(* ===== verification/YfsBlock.v ===== *)
(** The block layer of yfs_client.cc: the inode layout inside a block, the block
    bitmap in blocks 10 to 200, and the operations get, put, remove, safe_get
    and safe_put, over any block store (ExtentCache.v).

    The state is that of one thread of the client: the store, the locks the
    thread holds and the clock.  Acquiring a lock that the thread already holds
    waits for ever, releasing one it does not hold fails the assertion of
    lock_client_cache::release. *)
From S2P Require Import Prelude ExtentServer ExtentCache.
Local Open Scope Z_scope.

(** ** Constants of yfs_client.h *)
Definition y_OK : Z := 0.
Definition y_NOENT : Z := 2.
Definition y_IOERR : Z := 3.
Definition y_EXIST : Z := 4.
Definition INODE_DIRECT_BLOCK_NUM : Z := 16.
Definition INODE_DIR_ENTRY_NUM : Z := 5.
Definition INODE_FILE_NAME_LEN : Z := 64.
Definition BLOCK_BITMAP_BEGIN_BLOCK : Z := 10.
Definition BLOCK_BITMAP_END_BLOCK : Z := 200.
Definition BITMAP_PER_BLOCK : Z := 4096.

(** ** struct inode: fields of a block, little endian at their offsets *)
Definition rd (off n : nat) (b : list Z) : Z := le_val (slice off n b).
Definition wr (off n : nat) (v : Z) (b : list Z) : list Z := splice off (le_bytes n v) b.

Definition i_mode (b : list Z) : Z := s8 (rd 0 1 b).
Definition i_size (b : list Z) : Z := rd 8 8 b.
Definition i_atime (b : list Z) : Z := rd 16 8 b.
Definition i_mtime (b : list Z) : Z := rd 24 8 b.
Definition i_ctime (b : list Z) : Z := rd 32 8 b.
Definition i_next (b : list Z) : Z := rd 400 8 b.
Definition set_mode (v : Z) (b : list Z) : list Z := wr 0 1 v b.
Definition set_size (v : Z) (b : list Z) : list Z := wr 8 8 v b.
Definition set_atime (v : Z) (b : list Z) : list Z := wr 16 8 v b.
Definition set_mtime (v : Z) (b : list Z) : list Z := wr 24 8 v b.
Definition set_ctime (v : Z) (b : list Z) : list Z := wr 32 8 v b.
Definition set_next (v : Z) (b : list Z) : list Z := wr 400 8 v b.

(** direct_blocks[i], i < 16. *)
Definition block_off (i : Z) : nat := Z.to_nat (40 + 8 * i).
Definition direct_block (i : Z) (b : list Z) : Z := rd (block_off i) 8 b.
Definition set_direct_block (i v : Z) (b : list Z) : list Z := wr (block_off i) 8 v b.

(** dir_entries[i]: 64 bytes of name, then the inode number. *)
Definition entry_off (i : Z) : nat := Z.to_nat (40 + 72 * i).
Definition entry_inum (i : Z) (b : list Z) : Z := rd (entry_off i + 64) 8 b.
Definition set_entry_inum (i v : Z) (b : list Z) : list Z := wr (entry_off i + 64) 8 v b.

(** name.c_str(): up to the first NUL. *)
Fixpoint c_str (s : list Z) : list Z :=
  match s with [] => [] | c :: s => if c =? 0 then [] else c :: c_str s end.

(** strcmp(mem, s) == 0; [None] when it reads past the memory. *)
Fixpoint str_eq (mem s : list Z) : option bool :=
  match mem with
  | [] => None
  | c :: mem =>
      if c =? 0 then Some (match s with [] => true | _ => false end)
      else match s with
           | [] => Some false
           | d :: s => if c =? d then str_eq mem s else Some false
           end
  end.

Definition entry_is (i : Z) (name b : list Z) : res bool :=
  match str_eq (drop (entry_off i) b) (c_str name) with Some r => Ret r | None => Undef end.

(** strcpy into the name field: nothing stops it at the end of the field, only
    leaving the block is caught here. *)
Definition set_entry_name (i : Z) (name b : list Z) : res (list Z) :=
  let s := c_str name ++ [0] in
  if (length b <? entry_off i + length s)%nat then Undef else Ret (splice (entry_off i) s b).

Definition zero_block : list Z := replicate 512 0.

(** ** Bits of a bitmap block: the bytes are signed chars *)
Definition byte_of (b : list Z) (bitmap : Z) : Z := default 0 (b !! Z.to_nat (Z.shiftr bitmap 3)).

Definition bit_set (b : list Z) (bitmap : Z) : bool :=
  negb (Z.land (Z.shiftr (s8 (byte_of b bitmap)) (Z.land bitmap 7)) 1 =? 0).

Definition set_bit (b : list Z) (bitmap : Z) : list Z :=
  <[Z.to_nat (Z.shiftr bitmap 3) :=
      u8 (Z.lor (s8 (byte_of b bitmap)) (Z.shiftl 1 (Z.land bitmap 7)))]> b.

Definition clear_bit (b : list Z) (bitmap : Z) : list Z :=
  <[Z.to_nat (Z.shiftr bitmap 3) :=
      u8 (Z.land (s8 (byte_of b bitmap)) (Z.lnot (Z.shiftl 1 (Z.land bitmap 7))))]> b.

(** ** The thread's state *)
Record yfs (S : Type) := Yfs { y_store : S; y_held : gset Z; y_clk : nat }.
Arguments Yfs {S}.
Arguments y_store {S}.
Arguments y_held {S}.
Arguments y_clk {S}.

Section ops.
Context {S : Type} `{BlockStore S}.
(** What the successive calls of time(0) return, and what uninitialised
    buffers hold. *)
Context (time : nat → Z) (junk : list Z).

Abbreviation Y := (ST (yfs S)).

Definition lc_acquire (lid : Z) : Y unit := λ s,
  if decide (lid ∈ y_held s) then Blocked
  else Ret (tt, Yfs (y_store s) ({[lid]} ∪ y_held s) (y_clk s)).

Definition lc_release (lid : Z) : Y unit := λ s,
  if decide (lid ∈ y_held s) then Ret (tt, Yfs (y_store s) (y_held s ∖ {[lid]}) (y_clk s))
  else VerifyFailed.

Definition time0 : Y Z := λ s, Ret (u64 (time (y_clk s)), Yfs (y_store s) (y_held s) (Datatypes.S (y_clk s))).

Definition ec_get (id : Z) : Y (Z * list Z) := λ s,
  '(ret, b, st) ← bs_get id (y_store s); Ret (ret, b, Yfs st (y_held s) (y_clk s)).

Definition ec_put (id : Z) (b : list Z) : Y Z := λ s,
  '(ret, st) ← bs_put id b (y_store s); Ret (ret, Yfs st (y_held s) (y_clk s)).

(** The bitmap check that get and put share. *)
Definition in_bitmap_area (ino : Z) : bool :=
  (BLOCK_BITMAP_BEGIN_BLOCK <=? ino) && (ino <=? BLOCK_BITMAP_END_BLOCK).

Definition bitmap_block (ino : Z) : Z := BLOCK_BITMAP_BEGIN_BLOCK + ino `div` BITMAP_PER_BLOCK.

Definition check_bit (ino : Z) : Y bool :=
  if in_bitmap_area ino then mret true
  else
    lc_acquire (bitmap_block ino);;
    '(_, bm) ← ec_get (bitmap_block ino);
    lc_release (bitmap_block ino);;
    mret (bit_set bm (ino `mod` BITMAP_PER_BLOCK)).

(** get(ino, buf): [buf] is left as it was when the block is not allocated. *)
Definition y_get (ino : Z) (buf : list Z) : Y (Z * list Z) :=
  used ← check_bit ino;
  if negb used then mret (y_NOENT, buf) else ec_get ino.

(** put(ino, buf, false) *)
Definition y_put (ino : Z) (buf : list Z) : Y Z :=
  used ← check_bit ino;
  if negb used then mret y_NOENT else ec_put ino buf;; mret y_OK.

(** put(ino, buf, true): the loop over the bits.  [ino] keeps its value when the
    block cannot be written. *)
Fixpoint alloc_loop (fuel : nat) (i last ino : Z) (buf : list Z) : Y (Z * Z * Z) :=
  match fuel with
  | O => st_fuel
  | Datatypes.S fuel =>
      let bb := bitmap_block i in
      (if bb =? last then mret tt else lc_acquire bb);;
      let bitmap := i `mod` BITMAP_PER_BLOCK in
      '(_, bm) ← ec_get bb;
      if negb (bit_set bm bitmap) then
        lc_acquire i;;
        ret ← ec_put i buf;
        lc_release i;;
        if negb (ret =? y_OK) then mret (y_IOERR, ino, bb)
        else
          ret ← ec_put bb (set_bit bm bitmap);
          if negb (ret =? y_OK) then mret (y_IOERR, ino, bb) else mret (y_OK, i, bb)
      else alloc_loop fuel (i + 1) bb ino buf
  end.

(** over: while (last_bitmap_block >= BLOCK_BITMAP_BEGIN_BLOCK) release. *)
Fixpoint release_down (n : nat) (last : Z) : Y unit :=
  match n with
  | O => mret tt
  | Datatypes.S n =>
      if BLOCK_BITMAP_BEGIN_BLOCK <=? last then lc_release last;; release_down n (last - 1)
      else mret tt
  end.

Definition y_put_add (fuel : nat) (ino : Z) (buf : list Z) : Y (Z * Z) :=
  '(ret, ino, last) ← alloc_loop fuel 0 (2 ^ 64 - 1) ino buf;
  release_down (Z.to_nat (last - 9)) last;;
  mret (ret, ino).

(** remove(ino) *)
Definition y_remove (ino : Z) : Y Z :=
  let bb := bitmap_block ino in
  lc_acquire bb;;
  '(_, bm) ← ec_get bb;
  ret ← ec_put bb (clear_bit bm (ino `mod` BITMAP_PER_BLOCK));
  lc_release bb;;
  mret (if negb (ret =? y_OK) then y_IOERR else y_OK).

(** safe_get and safe_put take the lock of the block unless the caller has it. *)
Definition safe_get (ino : Z) (buf : list Z) (ignore : Z) : Y (Z * list Z) :=
  if ino =? ignore then y_get ino buf
  else
    lc_acquire ino;;
    r ← y_get ino buf;
    lc_release ino;;
    mret r.

Definition safe_put (ino : Z) (buf : list Z) (ignore : Z) : Y Z :=
  if ino =? ignore then y_put ino buf
  else
    lc_acquire ino;;
    r ← y_put ino buf;
    lc_release ino;;
    mret r.

(** The constructor formats the disk. *)
Definition put_locked (id : Z) (b : list Z) : Y unit :=
  lc_acquire id;; ec_put id b;; lc_release id.

Definition super_block : list Z :=
  let b := splice 0 [84; 104; 105; 115; 32; 105; 115; 32; 115; 117; 112; 101; 114; 32;
                     98; 108; 111; 99; 107; 33; 0] zero_block in
  let b := wr 32 8 1024 b in
  let b := wr 64 8 0 b in
  let b := <[80%nat := 1]> b in
  <[80%nat := u8 (Z.lor (s8 (default 0 (b !! 80%nat))) 2)]> b.

Definition first_bitmap : list Z :=
  let b := <[0%nat := 1]> zero_block in
  let b := <[0%nat := u8 (Z.lor (s8 (default 0 (b !! 0%nat))) 2)]> b in
  foldl set_bit b ((λ k, BLOCK_BITMAP_BEGIN_BLOCK + Z.of_nat k) <$> seq 0 191).

Definition root_block : list Z :=
  set_ctime 0 (set_mtime 0 (set_atime 0 (set_size 0 (set_mode 0 zero_block)))).

Definition yfs_client_new : Y unit :=
  put_locked 0 super_block;;
  put_locked BLOCK_BITMAP_END_BLOCK zero_block;;
  put_locked BLOCK_BITMAP_BEGIN_BLOCK first_bitmap;;
  put_locked 1 root_block.
End ops.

▶ [What you have to do] Using the material above, transcribe exactly the lines from the line with "Definition BITMAP_PER_BLOCK : Z := 4096." to the line with "Definition wr (off"; both count, and nothing else goes in.

▶ [Problem solution]
Definition BITMAP_PER_BLOCK : Z := 4096.

(** ** struct inode: fields of a block, little endian at their offsets *)
Definition rd (off n : nat) (b : list Z) : Z := le_val (slice off n b).
Definition wr (off n : nat) (v : Z) (b : list Z) : list Z := splice off (le_bytes n v) b.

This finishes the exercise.